The political reality, as we see it, is that as a Media Studies Program now becomes established and as initiatives for a humanities computing degree proceed, it will be harder and harder for the American Studies M.A. not to be expected to interact with such undertakings. What will be necessary is to figure out ways in which the various programs can benefit from each other without forfeiting their unique strengths; despite the empire building tendencies at universities, it seems there ought to be a place even for groups that overlap a bit, as long as their missions are clear and distinct. Thus, although the American Studies work differs in spirit, method, and purpose from Ed Ayers's "Valley of the Shadow" project in the Virginia Center for Digital History, for instance, these undertakings have obvious overlaps and might develop fruitful collaborations. Significant good will exists. Proponents of the humanities computing program, which might have the potential to overwhelm or gobble up the American Studies M.A., noted how any new proposal is likely to rest on ground the current program has prepared, how a planning report cites aspects of the American Studies program as models, and how Alan's wisdom and experience will be critical in planning humanities computing at UVa. As another example of available cooperation, the director of the Etext Center, where American Studies students have worked on their projects extensively from the start, volunteered that "there is room for better coordination to add to the help we can offer -- XML training and search tools for projects come to mind."
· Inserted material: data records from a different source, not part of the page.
(** X16: the stamp tells the second: two runs whose clocks differ get
    different report names and different default JSON names, so they do not
    write over each other's files. *)
Theorem stamped_names_differ (E1 E2 : Env) :
  valid_datetime (e_now E1) -> valid_datetime (e_now E2) ->
  e_now E1 <> e_now E2 ->
  html_name E1 <> html_name E2
  /\ forall cl1 cl2,
       (cl_output cl1 = None \/ cl_output cl1 = Some []) ->
       (cl_output cl2 = None \/ cl_output cl2 = Some []) ->
       json_name E1 (parse_args cl1) <> json_name E2 (parse_args cl2).
Proof.
  intros Hv1 Hv2 Hne.
  assert (Hstamp : timestamp E1 <> timestamp E2).
  { unfold timestamp. intros H. apply Hne. apply strftime_inj; assumption. }
  split.
  - unfold html_name. intros H. apply Hstamp.
    apply app_inv_head in H. apply app_inv_tail in H. exact H.
  - intros cl1 cl2 H1 H2.
    assert (Hj : forall E cl, cl_output cl = None \/ cl_output cl = Some [] ->
                 json_name E (parse_args cl) = lit "results_" ++ timestamp E ++ lit ".json").
    { intros E cl [H|H]; unfold json_name, parse_args; cbn [output]; rewrite H; reflexivity. }
    rewrite (Hj E1 cl1 H1), (Hj E2 cl2 H2). intros H. apply Hstamp.
    apply app_inv_head in H. apply app_inv_tail in H. exact H.
Qed.

Lemma stamped_names_differ_witness :
  html_name Sample.env
  <> html_name {| e_now := {| year := 2024; month := 1; day := 2;
                             hour := 3; minute := 4; second := 6 |};
                  e_spacy_load := e_spacy_load Sample.env;
                  e_download := e_download Sample.env;
                  e_analyzer := e_analyzer Sample.env;
                  e_summarizer := e_summarizer Sample.env;
                  e_open_w := e_open_w Sample.env;
                  e_float_repr := e_float_repr Sample.env;
                  e_str := e_str Sample.env |}.
Proof.
  apply stamped_names_differ.
  - cbv. repeat split; reflexivity.
  - cbv. repeat split; reflexivity.
  - cbn. discriminate.
Defined.

Lemma default_names_differ (E : Env) (cl : CmdLine) :
  cl_output cl = None \/ cl_output cl = Some [] ->
  json_name E (parse_args cl) <> html_name E.
Proof.
  intros [H|H]; unfold json_name, html_name, parse_args; cbn [output]; rewrite H;
    cbn; discriminate.
Qed.

(** X17: with no [--output] (or an empty one) the two default names differ,
    so a run that ends well with the report on leaves both files, each with
    its own text, and no other file is touched. *)
Theorem default_run_leaves_both_files (E : Env) (cl : CmdLine) (w w' : World) :
  cl_output cl = None \/ cl_output cl = Some [] ->
  cl_no_html cl = false ->
  main E cl w = (Ok tt, w') ->
  exists res h,
    render_html E res = Ok h
    /\ w_fs w' !! json_name E (parse_args cl) = Some (json_text E res)
    /\ w_fs w' !! html_name E = Some h
    /\ forall q, q <> json_name E (parse_args cl) -> q <> html_name E ->
                 w_fs w' !! q = w_fs w !! q.
Proof.
  intros Hout Hflag Hrun. pose proof (default_names_differ E cl Hout) as Hne.
  destruct (main_run _ _ _ _ _ Hrun) as [(e & Hr & _)|Hright]; [discriminate Hr|].
  destruct Hright as (text & w1 & nlp & w2 & an & summary & entities & sentiment
                      & _ & _ & _ & _ & _ & _ & _ & Hcase).
  cbv zeta in Hcase. change (no_html (parse_args cl)) with (cl_no_html cl) in Hcase.
  rewrite Hflag in Hcase.
  destruct Hcase as [(Hno & _)|[(_ & _ & _ & h & Hh & Hfs)|(_ & _ & e & _ & Hr)]];
    [discriminate Hno| |discriminate Hr].
  exists (results summary entities sentiment text), h.
  split; [exact Hh|]. rewrite Hfs. split; [|split].
  - rewrite lookup_insert_ne by (intros Heq; apply Hne; symmetry; exact Heq).
    apply lookup_insert_eq.
  - apply lookup_insert_eq.
  - intros q Hq1 Hq2. rewrite !lookup_insert_ne by congruence. reflexivity.
Qed.

Lemma default_run_leaves_both_files_witness :
  exists res h,
    w_fs (snd (main Sample.env Sample.cmdline Sample.world))
      !! lit "results_20240102_030405.json" = Some (json_text Sample.env res)
    /\ w_fs (snd (main Sample.env Sample.cmdline Sample.world))
         !! lit "report_20240102_030405.html" = Some h.
Proof.
  destruct (default_run_leaves_both_files Sample.env Sample.cmdline Sample.world
              (snd (main Sample.env Sample.cmdline Sample.world)))
    as (res & h & _ & Hj & Hh & _).
  - left. reflexivity.
  - reflexivity.
  - vm_compute. reflexivity.
  - exists res, h. split; [exact Hj|exact Hh].
Defined.

Lemma json_name_cons (E : Env) (args : Args) : exists c r, json_name E args = c :: r.
Proof.
  unfold json_name. destruct (output args) as [|c r]; cbn; eauto.
Qed.
(** * tax-credit: evaluation framework ([tax_credit/eval_framework.py])

    A shallow embedding of the evaluation pipeline of tax-credit and the
    properties of it that its specification states.

    Conventions of the embedding.
    - Python [str] is [string]; ids and taxonomy strings are ASCII.
    - Python [float] is [Q]: arithmetic is exact, and equality of computed
      numbers is [Qeq] ([==]).  A pandas cell that may hold NaN is
      [option Q], [None] being NaN.
    - Python [set] of strings is [gset string]; [dict] is [gmap].
    - An exception is a value of [exn]; code that may raise returns
      [result]; code that also reads or writes files, or prints, runs in
      the monad [M] over a [World].
    - The sparse table library (biom) is modelled by [Table] with the
      operations the module calls on it. *)

From Stdlib Require Import QArith Qabs Lqa Lia Ascii String Sorted.
From stdpp Require Import base gmap sets list strings pretty.

Close Scope Q_scope.
Local Open Scope string_scope.

(** ** Exceptions and results *)

Inductive exn : Type :=
  | AssertionError (msg : string)
  | KeyError (msg : string)
  | ValueError (msg : string)
  | TypeError (msg : string)
  | TableException (msg : string)
  | UnknownIDError (id : string)
  | IndexError
  | AttributeError
  | ZeroDivisionError
  | IOError (path : string).

Inductive result (A : Type) : Type :=
  | Ok (a : A)
  | Raise (e : exn).
Arguments Ok {A} a.
Arguments Raise {A} e.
3. Facilities and support.

By utilizing existing resources, the program has created little strain on the English department, college, or university. Especially useful to students have been the holdings of the library's Special Collections department, the hardware and software of the library's Electronic Text Center, and the assistance of staff in both. The courses students take outside of the department exist independently, as do most of the English ones in which they enroll. The most direct contributions of the department and college are the office which serves as a work room for the students and the portion of Alan Howard's salary that is allocated to his work in the program.

Many of the people we spoke with were amazed that the program has no funding for equipment, is not on a departmental or university replacement cycle for electronic hardware and software, has no formal technical support from the department, college, or university, and has no fellowship support for its students. The equipment and support that the program has been able to attract have been on an ad hoc basis, dependent on the scavenging and entreaties of Alan Howard to university offices and local businesses (effort that might otherwise have been spent on the core activities of the program). There is some reason to think that the department's and college's attitude toward the program might be characterized as benign neglect. Both levels of administration are pleased by reports of the program's success, and both have responded to requests for aid when importuned, but the college administrators told us that significant support depends on the department allocating funds from its overall budget, and the department itself has not seen the program as meriting the displacement of competing needs. Because the accomplishments of the program appear to us to be some of the major ones of the department, it surprises us that the department's commitment to the undertaking is tentative and amazes us that under such conditions the successes have been as great as they are. We think that if the program is to continue it must have dependable financial support. We recognize that, given the absence of fellowship support for English M.A. candidates in general, the American Studies program is not being singled out in the lack of financial aid for its students. One application of fellowship assistance that could benefit individual American Studies students at least indirectly and the overall program significantly might be to establish a full graduate fellowship for a capable Ph.D. student who could assist Alan and relieve him of many chores. Such a person could provide intellectual, scholarly, technical, and methodological advice and also help to connect this M.A. and the department's Ph.D. programs.

4. Student caliber.

We have encountered some perception of the American Studies students as different from the other graduate students in the English department. The appearance of a distinction, whether real or not, may be encouraged by the physical segregation that occurs (as the American Studies students take fewer courses in the English department than do their peers and then spend much time together in the Bryan Hall work room) and by some difference in culture (the curriculum requires the American Studies students to be goal-oriented and to conclude the same amount of course work in less time than their compatriots). Some separation may also arise from a prejudice against those who work with material objects and technology (or, in the other direction, against those contemplating theoretical abstractions).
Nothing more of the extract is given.